Effective Yoga Back Pain Exercises

Despite all the warnings and advice about the risks of back pain and injury, most of us do not exercise enough or take care to protect ourselves against further back injury. The good news is that there are some wonderful back pain exercises that not only help to relieve pain, but are also excellent in strengthening the back to prevent against further injury. Below are 10 effective yoga back pain exercises, if you take the time to learn, will be able to ensure that your back remains strong and healthy indefinitely:

“Triangle pose.” This is a yoga pose that can help the chronic sufferer by concentrating on the hips which has a strong influence on the spine. It also tones the leg muscles, spinal nerves and abdominal organs.

“Mountain pose or Tadasana.” The Mountain pose is probably one of the most important poses in yoga as it is the starting and finishing point of all standing poses. It is especially helpful in establishing the ideal spinal alignment and helps in the overall improvement of the body.

“Pelvic tilt.” The pelvic tilt is one of the basic movements in yoga. It is excellent in working the abdominal muscles and helps to correct the lower back posture. It is also a great way to stretch tight muscles around the hip including the hamstrings and quadriceps.

“Bridge pose.” This is an extremely effective pose to practice, yet very simple. Practicing this pose helps to promote a flexible spine while strengthening the legs and buttock muscles at the same time as well as stimulating the abdominal muscles and organs.

“Reclined Big Toe pose.” The primary function of this pose is to stretch the hamstrings and calves.

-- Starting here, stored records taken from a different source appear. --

(** ** The processor at work on sample documents *)

(** C1. With the cache on, a URL whose request times out is classified
    (unreachable, unknown, no code) the first time and (unreachable,
    not-ok, no code) when it is served from the cache: the unknown success
    does not survive the round trip. The second lookup issues no request.
    In a document with two anchors to that URL, only the first anchor is
    handed to [on_connection_error]; the second is left as it was. *)
Theorem cached_timeout_loses_unknown :
  let first_ :=
    get_status_code (always Timeout) url_x cached_opts (VStr "cache.db")
      cache_ready in
  let second :=
    get_status_code (always Timeout) url_x cached_opts (VStr "cache.db")
      first_.2 in
  let p :=
    (for_each (find_all ["a"; "object"] (two_links url_x))
       (check_anchor (always Timeout) no_siteurl cached_opts (VStr "cache.db"))
       (fresh_pass cache_ready (two_links url_x))).2 in
  first_.1 = Ok (Some false, UNKNOWN, None)
  /\ second.1 = Ok (Some false, Some false, None)
  /\ requests second.2 = [(url_x, one_second)]
  /\ calls p = [ConnectionErrorCall 2]
  /\ soup_doc p
     = Tag 0 "[document]" []
         [Tag 1 "p" [] [link 2 (ARCHIVE_URL url_x); link 3 url_x]].
Proof. vm_compute. repeat split. Qed.

(** C2. A request that fails for another reason than a timeout is
    classified (unknown, not-ok, no code), and under the default options
    the anchor is not handed to [on_connection_error], the annotator
    "called on connection error": no call is made and the tree is
    unchanged. The same failure is annotated once [timeout_is_error] is
    set, and a timeout is annotated under the default options: the flag
    named after the timeout decides for the other failures only. *)
Theorem transport_failure_not_annotated_by_default :
  (get_status_code (always RequestException) url_x DEFAULT_OPTS VNone
     no_world).1 = Ok (UNKNOWN, Some false, None)
  /\ check_anchor (always RequestException) no_siteurl DEFAULT_OPTS VNone 2
       (fresh_pass no_world (one_link url_x))
     = (Ok tt,
        {| outside := {| caches := ∅; requests := [(url_x, one_second)] |};
           soup_doc := one_link url_x;
           calls := [] |})
  /\ calls (check_anchor (always RequestException) no_siteurl
              (<["timeout_is_error" := VBool true]> DEFAULT_OPTS) VNone 2
              (fresh_pass no_world (one_link url_x))).2
     = [ConnectionErrorCall 2]
  /\ calls (check_anchor (always Timeout) no_siteurl DEFAULT_OPTS VNone 2
              (fresh_pass no_world (one_link url_x))).2
     = [ConnectionErrorCall 2].
Proof. vm_compute. repeat split. Qed.

(** C4. The options [{'labels': True}] leave the timeout out. [get_opt]
    would resolve it to the default 1000, but the classifier subscripts
    the options directly: the first external link raises [KeyError], no
    request is issued and the content is not replaced. *)
Theorem missing_timeout_raises_key_error :
  get_opt labels_only_opts "timeout_duration_ms" = Ok (VInt 1000)
  /\ get_status_code (always (Response 200)) url_x labels_only_opts VNone
       no_world
     = (Raise (KeyError "timeout_duration_ms"), no_world)
  /\ content_object_init (always (Response 200)) (parse_as (one_link url_x))
       (serialize_as "out") (validated "in" labels_only_opts) no_world
     = (Raise (KeyError "timeout_duration_ms"), no_world).
Proof. vm_compute. repeat split. Qed.

(** C6, the claim as stated fails for the empty site URL. Every [href]
    starts with the empty string, yet with [SITEURL] empty the link is
    checked (a request is issued) and, its target answering 404, mutated. *)
Lemma empty_siteurl_link_is_checked :
  String.prefix EmptyString url_x = true
  /\ check_anchor (always (Response 404)) (SVal (VStr EmptyString))
       DEFAULT_OPTS VNone 2 (fresh_pass no_world (one_link url_x))
     = (Ok tt,
        {| outside := {| caches := ∅; requests := [(url_x, one_second)] |};
           soup_doc := one_link (ARCHIVE_URL url_x);
           calls := [AccessErrorCall 2 404] |}).
Proof. vm_compute. split; reflexivity. Qed.

(** C7. Two equal anchors under one parent, labels on, archive off, both
    targets answering 404. Each anchor is classified (reachable, not-ok,
    404) and handed to [on_access_error], but the label of the second
    anchor is inserted after the first anchor, which equals it, and not
    after the second one. *)
Theorem twin_anchor_label_misplaced :
  let p :=
    (for_each (find_all ["a"; "object"] (two_links url_x))
       (check_anchor (always (Response 404)) no_siteurl labels_no_archive_opts
          VNone)
       (fresh_pass no_world (two_links url_x))).2 in
  (get_status_code (always (Response 404)) url_x labels_no_archive_opts VNone
     no_world).1 = Ok (Some true, Some false, Some 404)
  /\ calls p = [AccessErrorCall 3 404; AccessErrorCall 2 404]
  /\ soup_doc p
     = Tag 0 "[document]" []
         [Tag 1 "p" []
            [link 2 url_x;
             append "404" (SPAN_WARNING 5);
             append "404" (SPAN_WARNING 4);
             link 3 url_x]].
Proof. vm_compute. repeat split. Qed.

(** The statement on access errors at a sample anchor: a link with a
    class of its own in a paragraph, followed by a full stop. *)
Example access_error_link_annotated_at_sample :
  let doc :=
    Tag 0 "[document]" []
      [Tag 1 "p" []
         [Tag 2 "a" [("class", AList ["ext"]); ("href", AStr url_x)] [];
          NavigableString "."]] in
  check_anchor (always (Response 404)) no_siteurl full_opts VNone 2
    (fresh_pass no_world doc)
  = (Ok tt,
     {| outside := {| caches := ∅; requests := [(url_x, one_second)] |};
        soup_doc :=
          Tag 0 "[document]" []
            [Tag 1 "p" []
               [Tag 2 "a" [("class", AList ["ext"; "dead"]);
                           ("href", AStr (ARCHIVE_URL url_x))] [];
                append "404" (SPAN_WARNING 3);
                NavigableString "."]];
        calls := [AccessErrorCall 2 404] |}).
Proof.
  intros doc.
  pose (fr := {| f_id := 1%nat; f_name := "p"; f_attrs := [];
                 f_left := []; f_right := [NavigableString "."] |}).
  pose (top := {| f_id := 0%nat; f_name := "[document]"; f_attrs := [];
                  f_left := []; f_right := [] |}).
  refine (proj2 (access_error_link_annotated (always (Response 404)) no_siteurl
            full_opts VNone 2 "a"
            [("class", AList ["ext"]); ("href", AStr url_x)] []
            fr [top] ["dead"] ["ext"] url_x 404
            {| caches := ∅; requests := [(url_x, one_second)] |}
            (fresh_pass no_world doc) _ _ _ _ _ _ _ _ _ _));
    try reflexivity; try discriminate.
  - apply (bool_decide_unpack _). vm_compute. reflexivity.
  - intros _. constructor.
Defined.

(** ** The general statements at sample inputs *)

(** C3 at a link whose request times out, the cache off. *)
Lemma timeout_annotated_whatever_the_flag_witness :
  check_anchor (always Timeout) no_siteurl
    (<["timeout_is_error" := VBool false]> basic_opts) VNone 2
    (fresh_pass no_world (one_link url_x))
  = check_anchor (always Timeout) no_siteurl
      (<["timeout_is_error" := VBool true]> basic_opts) VNone 2
      (fresh_pass no_world (one_link url_x)).
Proof.
  refine (proj1 (timeout_annotated_whatever_the_flag (always Timeout)
            no_siteurl basic_opts VNone 2
            (fresh_pass no_world (one_link url_x))
            2 "a" [("href", AStr url_x)] [NavigableString "x"] url_x
            {| caches := ∅; requests := [(url_x, one_second)] |}
            _ _ _ _)); vm_compute; reflexivity.
Defined.

(** C5 at a URL answering 404, looked up twice with the cache on: the
    second outcome is read from the row the first lookup stored. *)
Lemma status_code_iff_reachable_witness :
  let first_ :=
    get_status_code (always (Response 404)) url_x cached_opts
      (VStr "cache.db") cache_ready in
  let second :=
    get_status_code (always (Response 404)) url_x cached_opts
      (VStr "cache.db") first_.2 in
  requests second.2 = [(url_x, one_second)]
  /\ outcome_inv (Some true, Some false, Some 404)
  /\ cache_wf second.2.
Proof.
  intros first_ second.
  assert (cache_wf cache_ready) as H0.
  { eapply cache_wf_initialize; [apply (cache_wf_empty [])|].
    apply surjective_pairing. }
  assert (cache_wf first_.2) as H1.
  { refine (proj2 (status_code_iff_reachable (always (Response 404)) url_x
              cached_opts (VStr "cache.db") cache_ready
              (Some true, Some false, Some 404) first_.2 H0 _)).
    vm_compute. reflexivity. }
  split; [vm_compute; reflexivity|].
  refine (status_code_iff_reachable (always (Response 404)) url_x
            cached_opts (VStr "cache.db") first_.2
            (Some true, Some false, Some 404) second.2 H1 _).
  vm_compute. reflexivity.
Defined.
(** A layer without auxiliary loss, and one that reports the loss [c]. *)
Definition dense_layer : @layer matrix_runtime := fun x _ => Plain x.

Definition moe_layer (c : scalar) : @layer matrix_runtime :=
  fun x _ => WithLoss x (Some c).

Definition small_model (ls : list (@layer matrix_runtime)) : @GPTModel matrix_runtime :=
  {| embedding := embed_ids : _ -> _ -> @hidden matrix_runtime;
     layers := ls;
     final_layernorm := fun x => x;
     word_embeddings_weight := tt : @weight matrix_runtime;
     parallel_output := true;
     fp16_lm_cross_entropy := false;
     training := true |}.

(** A layer that adds 1 to every hidden value and reports no loss. *)
Definition shift_layer : @layer matrix_runtime :=
  fun (x : tensor2 scalar) _ =>
    @Plain matrix_runtime (T2 (map (map (sadd sone)) (rows x)) (ncols x)).

(** Configurations that differ in the options the properties depend on;
    the other options are off and every coefficient is 1. *)
Definition make_args (sequence_parallel data_efficiency legacy : bool)
    (seq_length : Z) (curriculum_seqlen : option Z) (mos kd teacher_forward : bool)
    (num_experts : list Z) : Args :=
  {| use_flash_attn := false; use_flash_attn_triton := false;
     reset_position_ids := false; reset_attention_mask := false;
     eod_mask_loss := false; sequence_parallel := sequence_parallel;
     seq_length := seq_length;
     data_efficiency_curriculum_learning := data_efficiency;
     data_efficiency_curriculum_learning_seqlen_type := None;
     data_efficiency_curriculum_learning_numel := None;
     curriculum_learning_legacy := legacy;
     curriculum_seqlen := curriculum_seqlen;
     mos := mos; kd := kd; num_experts := num_experts;
     moe_loss_coeff := sone; kd_alpha_ce := sone; kd_beta_ce := sone;
     kd_temp := sone; teacher_forward := teacher_forward |}.

(** Every option off, one expert. *)
Definition plain_args : Args :=
  make_args false false false 4 None false false false [1].

(** Tensor-parallel-based sequence parallelism. *)
Definition megatron_sp_args : Args :=
  make_args true false false 4 None false false false [1].

(** Data-efficiency curriculum learning with a maximum length of 4. *)
Definition curriculum_args : Args :=
  make_args false true false 4 None false false false [1].
(** Property names an object literal inherits from [Object.prototype]. *)
Definition OBJECT_PROTOTYPE_KEYS : list jsstring := [
  js "constructor"; js "__proto__"; js "hasOwnProperty"; js "isPrototypeOf";
  js "propertyIsEnumerable"; js "toString"; js "valueOf"; js "toLocaleString";
  js "__defineGetter__"; js "__defineSetter__"; js "__lookupGetter__";
  js "__lookupSetter__"
].

Fixpoint assocGet {V : Type} (k : jsstring) (l : list (jsstring * V))
  : option V :=
  match l with
  | [] => None
  | (k', v) :: r => if JsString.eqb k k' then Some v else assocGet k r
  end.

(** [m.set(k, v)] of a [Map], [o[k] = v] of an object: the value of an
    existing key is replaced where it stands, a new key goes last. *)
Fixpoint assocSet {V : Type} (k : jsstring) (v : V) (l : list (jsstring * V))
  : list (jsstring * V) :=
  match l with
  | [] => [(k, v)]
  | (k', v') :: r =>
      if JsString.eqb k k' then (k', v) :: r else (k', v') :: assocSet k v r
  end.

(** [NAME_MAPPINGS[key]]: the own property, else the inherited one, else
    [undefined] ([None]). *)
Definition nameMappingsGet (key : jsstring) : option JsValue :=
  match assocGet key NAME_MAPPINGS with
  | Some v => Some (JsStr v)
  | None =>
      if existsb (JsString.eqb key) OBJECT_PROTOTYPE_KEYS
      then Some JsObject else None
  end.

(* ================================================================== *)
(** * Name canonicalizer                                                *)
(* ================================================================== *)

Definition E_FAMILY : list N := js "éèêë".
Definition A_FAMILY : list N := js "áàâä".
Definition I_FAMILY : list N := js "íìîï".
Definition O_FAMILY : list N := js "óòôö".
Definition U_FAMILY : list N := js "úùûü".

Definition normalizeName (name : jsstring) : jsstring :=
  collapseSpaces
    (replaceClass (js "ñ") 110
    (replaceClass (js "ç") 99
    (replaceClass U_FAMILY 117
    (replaceClass O_FAMILY 111
    (replaceClass I_FAMILY 105
    (replaceClass A_FAMILY 97
    (replaceClass E_FAMILY 101
    (trim (toLowerCase name))))))))).

(** All the values of [NAME_MAPPINGS], own or inherited, are truthy. *)
Definition applyNameMapping (name : jsstring) : JsValue :=
  let normalized := normalizeName name in
  match nameMappingsGet normalized with
  | Some v => v
  | None => JsStr name
  end.

Definition EN_DASH : jsstring := js "–".
Definition HYPHEN : jsstring := js "-".

(** A non-empty string is truthy. *)
Definition truthy (s : jsstring) : bool := negb (JsString.eqb s []).

Definition consHead (c : N) (l : list jsstring) : list jsstring :=
  match l with
  | f :: fs => (c :: f) :: fs
  | [] => [[c]]
  end.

However, it can also help reduce pain by addressing the lower back posture.

“Cat Pose.” This pose is very popular as one of the back pain prevention exercises for both yoga and Pilates. It is very effective in helping you to establish the ideal spinal alignment, strengthening and stretching of back muscles as well as developing the coordination of spinal movement.

“Down Dog Pose.” The down dog pose is excellent because it stretches and releases tension from the spine. It also strengthens the shoulders, arms and back and it is great at relieving headaches and back pain.

“Cobra pose.” As far as yoga exercises go, the Cobra pose is probably one of the more popular poses because it has a rather extensive list of benefits including relieving the pain in your back, strengthening of the spine, stress relief and reduction in sciatic pain.

“Child’s pose.” This is quite an all-rounder pose because not only does it help to alleviate certain types of back ailments, it is also a great aid in relieving stress, anxiety, tension and fatigue. It is also used before and after more complex and strenuous poses.

“Corpse Pose.” The corpse pose can also be considered an all-rounder because in addition to alleviating the pain in your back, this pose also calms the brain, helps reduce stress and depression.

As you can see, there are a lot of back exercises that are effective in relieving chronic back pain, and they also have a whole host of the added benefits. However, in order to execute these yoga back exercises correctly, it is highly advised that you get the proper training from a professional yoga instructor.